Top of EXTRACTED INFORMATION

(* ===== verification/PageTableFacts.v ===== *)
(** * Page tables: entries, the tree they form and its operations *)

From Stdlib Require Import ZArith Lia.
From stdpp Require Import base tactics gmap numbers list.
From S2P Require Import Prelude.
From S2P Require Import PageFrame.
From S2P Require Import PageTable.

(** ** Bits of entries *)

Lemma shiftl1_testbit f k : 0 <= f -> 0 <= k -> Z.testbit (Z.shiftl 1 f) k = bool_decide (f = k).
Proof.
  intros. rewrite Z.shiftl_1_l. case_bool_decide; [subst; by apply Z.pow2_bits_true|by apply Z.pow2_bits_false].
Qed.

Lemma get_flag_testbit v f : 0 <= f -> get_flag v f = Z.testbit v f.
Proof.
  intros Hf. unfold get_flag.
  assert (Z.land v (Z.shiftl 1 f) = if Z.testbit v f then Z.shiftl 1 f else 0) as ->.
  { apply Z.bits_inj'. intros k Hk. rewrite Z.land_spec, shiftl1_testbit by lia. case_bool_decide as H; [subst k|].
    - destruct (Z.testbit v f) eqn:E; [|by rewrite Z.bits_0]. rewrite shiftl1_testbit by lia. by rewrite bool_decide_eq_true_2.
    - rewrite andb_false_r. destruct (Z.testbit v f); [|by rewrite Z.bits_0].
      rewrite shiftl1_testbit by lia. by rewrite bool_decide_eq_false_2. }
  destruct (Z.testbit v f); [|done]. rewrite Z.shiftl_1_l. destruct (Z.eqb_spec (2 ^ f) 0); [lia|done].
Qed.

Lemma set_flag_testbit v f k :
  0 <= f -> 0 <= k -> Z.testbit (set_flag v f true) k = bool_decide (f = k) || Z.testbit v k.
Proof.
  intros. unfold set_flag. rewrite Z.lor_spec, Z.land_spec, Z.lnot_spec, !shiftl1_testbit by lia.
  case_bool_decide; cbn; by rewrite ?andb_false_r, ?andb_true_r, ?orb_false_r.
Qed.

(** The bits of an entry that hold the address. *)
Definition addr_bit (k : Z) : bool := (12 <=? k) && (k <? 52).

Lemma addr_mask k : 0 <= k -> Z.testbit 0x000ffffffffff000 k = addr_bit k.
Proof.
  intros. change 0x000ffffffffff000 with (Z.shiftl (Z.ones 40) 12). unfold addr_bit.
  rewrite Z.shiftl_spec, Z.testbit_ones by lia. repeat zcase; cbn; done || lia.
Qed.

Lemma get_address_testbit v k : 0 <= k -> Z.testbit (get_address v) k = Z.testbit v k && addr_bit k.
Proof. intros. unfold get_address. by rewrite Z.land_spec, addr_mask. Qed.

Lemma set_address_testbit p k : 0 <= k -> Z.testbit (set_address 0 p) k = Z.testbit p k && addr_bit k.
Proof.
  intros. unfold set_address. rewrite Z.land_0_l, Z.lor_0_l. change 0x000000ffffffffff with (Z.ones 40).
  rewrite Z.shiftl_spec by lia. unfold addr_bit. destruct (Z.leb_spec 12 k); cbn.
  - rewrite Z.land_spec, Z.shiftr_spec, Z.testbit_ones by lia. replace (k - 12 + 12) with k by lia.
    f_equal. repeat zcase; cbn; done || lia.
  - rewrite andb_false_r. rewrite Z.testbit_neg_r by lia. done.
Qed.
(* ===== verification/VmFacts.v ===== *)
(** * Address spaces: the list of areas and the loops over it *)

From Stdlib Require Import ZArith Lia.
From stdpp Require Import base tactics gmap numbers list.
From S2P Require Import Prelude.
From S2P Require Import PageFrame.
From S2P Require Import Vm.

(** ** What an address space shows

    The attributes of an address: protection, flags, the offset in the object,
    its handle and the object. *)

Definition attr : Type := Z * Z * Z * Z * Z.

Definition attr_of (v : area) (a : Z) : attr :=
  (a_prot v, a_flags v, u64 (a_file_off v + (a - a_start v)), a_handle v, a_backing v).

Definition covers (v : area) (a : Z) : Prop := a_start v <= a < a_start v + a_length v.

Definition shows (l : vmas) (a : Z) (x : attr) : Prop :=
  exists p v, (p, v) ∈ l /\ covers v a /\ x = attr_of v a.

(** Areas are not empty, page-aligned, and lie in the lower half. *)
Definition area_ok (v : area) : Prop :=
  0 <= a_start v /\ 0 < a_length v /\ a_start v + a_length v <= 2 ^ 63 /\
  a_start v mod PAGE_SIZE = 0 /\ a_length v mod PAGE_SIZE = 0.

Definition disjoint (v w : area) : Prop := forall a, covers v a -> covers w a -> False.

(** No area reaches over the bottom of the region for mappings. *)
Definition mmap_base_clear (l : vmas) : Prop :=
  forall p v, (p, v) ∈ l -> a_start v < MMAP_BASE -> a_start v + a_length v <= MMAP_BASE.

Record vmas_ok (n : Z) (l : vmas) : Prop := {
  vo_nodup : NoDup l.*1;
  vo_fresh : Forall (fun p => p < n) l.*1;
  vo_area : Forall (fun e => area_ok e.2) l;
  vo_disj : forall p q v w, (p, v) ∈ l -> (q, w) ∈ l -> p <> q -> disjoint v w;
  vo_clear : mmap_base_clear l
}.

Lemma shows_nil a x : ~ shows [] a x.
Proof. intros (p & v & H & _). by apply not_elem_of_nil in H. Qed.

Lemma shows_app l1 l2 a x : shows (l1 ++ l2) a x <-> shows l1 a x \/ shows l2 a x.
Proof. unfold shows. setoid_rewrite elem_of_app. naive_solver. Qed.

Lemma shows_cons p v l a x : shows ((p, v) :: l) a x <-> (covers v a /\ x = attr_of v a) \/ shows l a x.
Proof. unfold shows. setoid_rewrite elem_of_cons. naive_solver. Qed.

(** ** Rebuilding a list *)

Lemma disjoint_sym v w : disjoint v w -> disjoint w v.
Proof. intros H a Ha Hb. by apply (H a). Qed.

Lemma elem_ptr p v (l : vmas) : (p, v) ∈ l -> p ∈ l.*1.
Proof. intros H. apply list_elem_of_fmap. by exists (p, v). Qed.

Lemma vmas_ok_perm n l l' : l ≡ₚ l' -> vmas_ok n l -> vmas_ok n l'.
Proof.
  intros Hp []. split.
  - by rewrite <- Hp.
  - by rewrite <- Hp.
  - by rewrite <- Hp.
  - intros p q v w. rewrite <- Hp. apply vo_disj0.
  - intros p v. rewrite <- Hp. apply vo_clear0.
Qed.

(** An area of the list gives way to areas inside it. *)
Lemma vmas_ok_replace n n' p v l0 l :
  vmas_ok n ((p, v) :: l0) -> n <= n' ->
  NoDup l.*1 -> (forall q, q ∈ l.*1 -> q < n' /\ (q = p \/ q ∉ ((p, v) :: l0).*1)) ->
  (forall q w, (q, w) ∈ l -> area_ok w /\ forall a, covers w a -> covers v a) ->
  (forall q r w z, (q, w) ∈ l -> (r, z) ∈ l -> q <> r -> disjoint w z) ->
  vmas_ok n' (l ++ l0).
Proof.
  intros [] Hn Hnd Hq Hin Hd. cbn in vo_nodup0, vo_fresh0. apply NoDup_cons in vo_nodup0 as [N1 N2].
  apply Forall_cons in vo_fresh0 as [F1 F2]. apply Forall_cons in vo_area0 as [A1 A2]. split.
  - rewrite fmap_app. apply NoDup_app. split_and!; [done| |done]. intros q Hq1 Hq2.
    destruct (Hq q Hq1) as [_ [->|Hnot]]; [done|]. apply Hnot. set_solver.
  - rewrite fmap_app. apply Forall_app. split; [apply Forall_forall; intros q Hq1; by apply Hq|].
    eapply Forall_impl; [exact F2|]. cbn. lia.
  - apply Forall_app. split; [|done]. apply Forall_forall. intros [q w] Hqw. by apply (Hin q w).
  - intros q r w z [Hw|Hw]%elem_of_app [Hz|Hz]%elem_of_app Hne.
    + by eapply Hd.
    + intros a Ha Hb. apply (Hin q w Hw) in Ha. eapply (vo_disj0 p r v z); [set_solver..| |done|done].
      intros ->. apply N1. by eapply elem_ptr.
    + intros a Ha Hb. apply (Hin r z Hz) in Hb. eapply (vo_disj0 p q v w); [set_solver..| |done|done].
      intros ->. apply N1. by eapply elem_ptr.
    + eapply (vo_disj0 q r); set_solver.
  - intros q w [Hw|Hw]%elem_of_app Hlt; [|apply (vo_clear0 q); set_solver]. destruct (Hin q w Hw) as [(? & ? & _) Hsub].
    pose proof (Hsub (a_start w)) as S1. pose proof (Hsub (a_start w + a_length w - 1)) as S2.
    specialize (vo_clear0 p v). unfold covers in S1, S2. assert (a_start v + a_length v <= MMAP_BASE); [|lia]. apply vo_clear0; [set_solver|lia].
Qed.

(** ** The operations of the list *)

Section at_pointer.
Context (l1 : vmas) (p : Z) (v : area) (l2 : vmas).
Hypothesis (Hnd : NoDup (l1 ++ (p, v) :: l2).*1).

Lemma ptr_not_before : p ∉ l1.*1.
Proof. rewrite fmap_app in Hnd. apply NoDup_app in Hnd as (_ & H & _). intros Hp. apply (H p Hp). cbn. set_solver. Qed.

Lemma ptr_not_after : p ∉ l2.*1.
Proof. rewrite fmap_app in Hnd. apply NoDup_app in Hnd as (_ & _ & H). cbn in H. by apply NoDup_cons in H as [? _]. Qed.

Lemma vma_at_ok : vma_at p (l1 ++ (p, v) :: l2) = Some v.
Proof.
  unfold vma_at. pose proof ptr_not_before as Hp. clear Hnd. induction l1 as [|[q w] l IH]; cbn.
  - by rewrite Z.eqb_refl.
  - destruct (Z.eqb_spec q p) as [->|]; [exfalso; apply Hp; cbn; set_solver|]. apply IH. set_solver.
Qed.

Lemma vma_next_ok : vma_next p (l1 ++ (p, v) :: l2) = Some (vma_head l2).
Proof.
  pose proof ptr_not_before as Hp. clear Hnd. induction l1 as [|[q w] l IH]; cbn.
  - by rewrite Z.eqb_refl.
  - destruct (Z.eqb_spec q p) as [->|]; [exfalso; apply Hp; cbn; set_solver|]. apply IH. set_solver.
Qed.

Lemma vma_set_ok w : vma_set p w (l1 ++ (p, v) :: l2) = l1 ++ (p, w) :: l2.
Proof.
  assert (forall l : vmas, p ∉ l.*1 -> vma_set p w l = l) as Hid.
  { unfold vma_set. induction l as [|[q z] l IH]; intros Hp; [done|]. cbn in *.
    destruct (Z.eqb_spec q p) as [->|]; [set_solver|]. f_equal. apply IH. set_solver. }
  unfold vma_set in *. rewrite fmap_app, Hid by apply ptr_not_before. cbn. rewrite Z.eqb_refl. do 2 f_equal.
  by rewrite Hid by apply ptr_not_after.
Qed.
End at_pointer.

Lemma vma_remove_ok n l1 p v l2 :
  vmas_ok n (l1 ++ (p, v) :: l2) -> vma_remove (a_start v) (a_length v) (l1 ++ (p, v) :: l2) = l1 ++ l2.
Proof.
  intros []. assert (forall q w, (q, w) ∈ l1 -> a_start w <> a_start v) as Hne.
  { intros q w Hw He. assert (q <> p) as Hqp.
    { intros ->. apply (ptr_not_before _ _ _ _ vo_nodup0). by eapply elem_ptr. }
    rewrite Forall_forall in vo_area0.
    destruct (vo_area0 (q, w)) as (_ & Hl1 & _); [set_solver|]. destruct (vo_area0 (p, v)) as (_ & Hl2 & _); [set_solver|].
    cbn in *. apply (vo_disj0 q p w v) with (a_start v); [set_solver..|done| |]; unfold covers; lia. }
  clear -Hne. induction l1 as [|[q w] l IH]; cbn.
  - by rewrite !Z.eqb_refl.
  - destruct (Z.eqb_spec (a_start w) (a_start v)); cbn; [exfalso; eapply (Hne q w); set_solver|].
    f_equal. apply IH. intros q' w' Hw'. apply (Hne q' w'). set_solver.
Qed.

Lemma ptr_below n p v l : vmas_ok n l -> (p, v) ∈ l -> p < n.
Proof. intros [] Hp%elem_ptr. rewrite Forall_forall in vo_fresh0. by apply vo_fresh0. Qed.

Lemma ptr_unique p v w (l : vmas) : NoDup l.*1 -> (p, v) ∈ l -> (p, w) ∈ l -> v = w.
Proof.
  induction l as [|[q z] l IH]; [intros _ []%not_elem_of_nil|]. cbn. intros [Hq Hnd]%NoDup_cons.
  intros [[= -> ->]|Hv]%elem_of_cons [[= ->]|Hw]%elem_of_cons; [done| | |by apply IH].
  - apply elem_ptr in Hw. done.
  - subst. apply elem_ptr in Hv. done.
Qed.

Lemma area_in n p v l : vmas_ok n l -> (p, v) ∈ l -> area_ok v.
Proof. intros [] Hp. rewrite Forall_forall in vo_area0. by apply (vo_area0 (p, v)). Qed.

Lemma vma_set_add p w t z l : t <> p -> vma_set p w (vma_add t z l) = (t, z) :: vma_set p w l.
Proof. intros Ht. unfold vma_set, vma_add. cbn. by destruct (Z.eqb_spec t p). Qed.

Lemma area_end v : area_ok v -> a_end v = a_start v + a_length v.
Proof. intros (? & ? & ? & _). unfold a_end. apply u64_id. unfold UINT64_MAX. lia. Qed.

(** ** The loop over the areas *)

Section loops.
Context {P : Type} `{!Mmu P}.
Implicit Types (u : uvm P).

(** [T] says what an area shows once the body has run on it; [J] is what the body
    needs to know of the areas still to come. *)
Lemma each_area_ok (body : Z -> area -> M (uvm P) (option Z)) (T : area -> Z -> attr -> Prop) (J : vmas -> uvm P -> Prop) :
  (forall u l1 p v rest,
     u_vmas u = l1 ++ (p, v) :: rest -> vmas_ok (u_next u) (u_vmas u) -> J ((p, v) :: rest) u ->
     exists u' l1', body p v u = Done None u' /\ u_vmas u' = l1' ++ rest /\ vmas_ok (u_next u') (u_vmas u') /\
       J rest u' /\ forall a x, shows l1' a x <-> shows l1 a x \/ T v a x) ->
  forall fuel u, vmas_ok (u_next u) (u_vmas u) -> J (u_vmas u) u -> (length (u_vmas u) < fuel)%nat ->
  exists u', each_area fuel body u = Done None u' /\ vmas_ok (u_next u') (u_vmas u') /\
    forall a x, shows (u_vmas u') a x <-> exists p v, (p, v) ∈ u_vmas u /\ T v a x.
Proof.
  intros Hbody fuel u Hok HJ Hf. unfold each_area. mstep.
  enough (forall rest f u l1, u_vmas u = l1 ++ rest -> vmas_ok (u_next u) (u_vmas u) -> J rest u -> (length rest < f)%nat ->
    exists u', while f (fun cur => match cur with
        | None => mret (inr None)
        | Some p => l ← gets u_vmas;
            match vma_at p l, vma_next p l with
            | Some v, Some next => r ← body p v; match (r : option Z) with Some e => mret (inr (Some e)) | None => mret (inl next) end
            | _, _ => undefined
            end
        end) (vma_head rest) u = Done None u' /\ vmas_ok (u_next u') (u_vmas u') /\
      forall a x, shows (u_vmas u') a x <-> shows l1 a x \/ exists p v, (p, v) ∈ rest /\ T v a x) as H.
  { destruct (H (u_vmas u) fuel u []) as (u' & R & Hok' & Hs); try done. exists u'. split_and!; [done..|].
    intros a x. rewrite Hs. split; [intros [?%shows_nil|]; done|auto]. }
  clear u Hok HJ Hf. induction rest as [|[p v] rest IH]; intros f u l1 Hu Hok HJ Hf; (destruct f as [|f]; [lia|]); rewrite while_S.
  - cbn. exists u. split_and!; [done..|]. rewrite Hu, app_nil_r. intros a x. split; [auto|].
    intros [|(q & w & Hw & _)]; [done|]. by apply not_elem_of_nil in Hw.
  - cbn [vma_head fmap option_fmap option_map head fst]. mstep. rewrite Hu in Hok |- *.
    rewrite vma_at_ok, vma_next_ok by apply Hok. rewrite <- Hu in Hok. mstep.
    destruct (Hbody u l1 p v rest Hu Hok HJ) as (u1 & l1' & R1 & Hu1 & Hok1 & HJ1 & Hs1). rewrite R1. mstep.
    destruct (IH f u1 l1' Hu1 Hok1 HJ1) as (u' & R & Hok' & Hs); [cbn in Hf; lia|]. exists u'. split_and!; [done..|].
    intros a x. rewrite Hs, Hs1. split.
    + intros [[?|?]|(q & w & ? & ?)]; [by left|right; exists p, v; set_solver|right; exists q, w; set_solver].
    + intros [?|(q & w & [[= -> ->]|?]%elem_of_cons & ?)]; [by do 2 left|by left; right|right; eauto].
Qed.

Bottom of EXTRACTED INFORMATION

> [WHAT YOU ARE ASKED TO DO]:
If a line in the records includes the string "mret", copy it.

> [EXERCISE SOLUTION]:
        | None => mret (inr None)
            | Some v, Some next => r ← body p v; match (r : option Z) with Some e => mret (inr (Some e)) | None => mret (inl next) end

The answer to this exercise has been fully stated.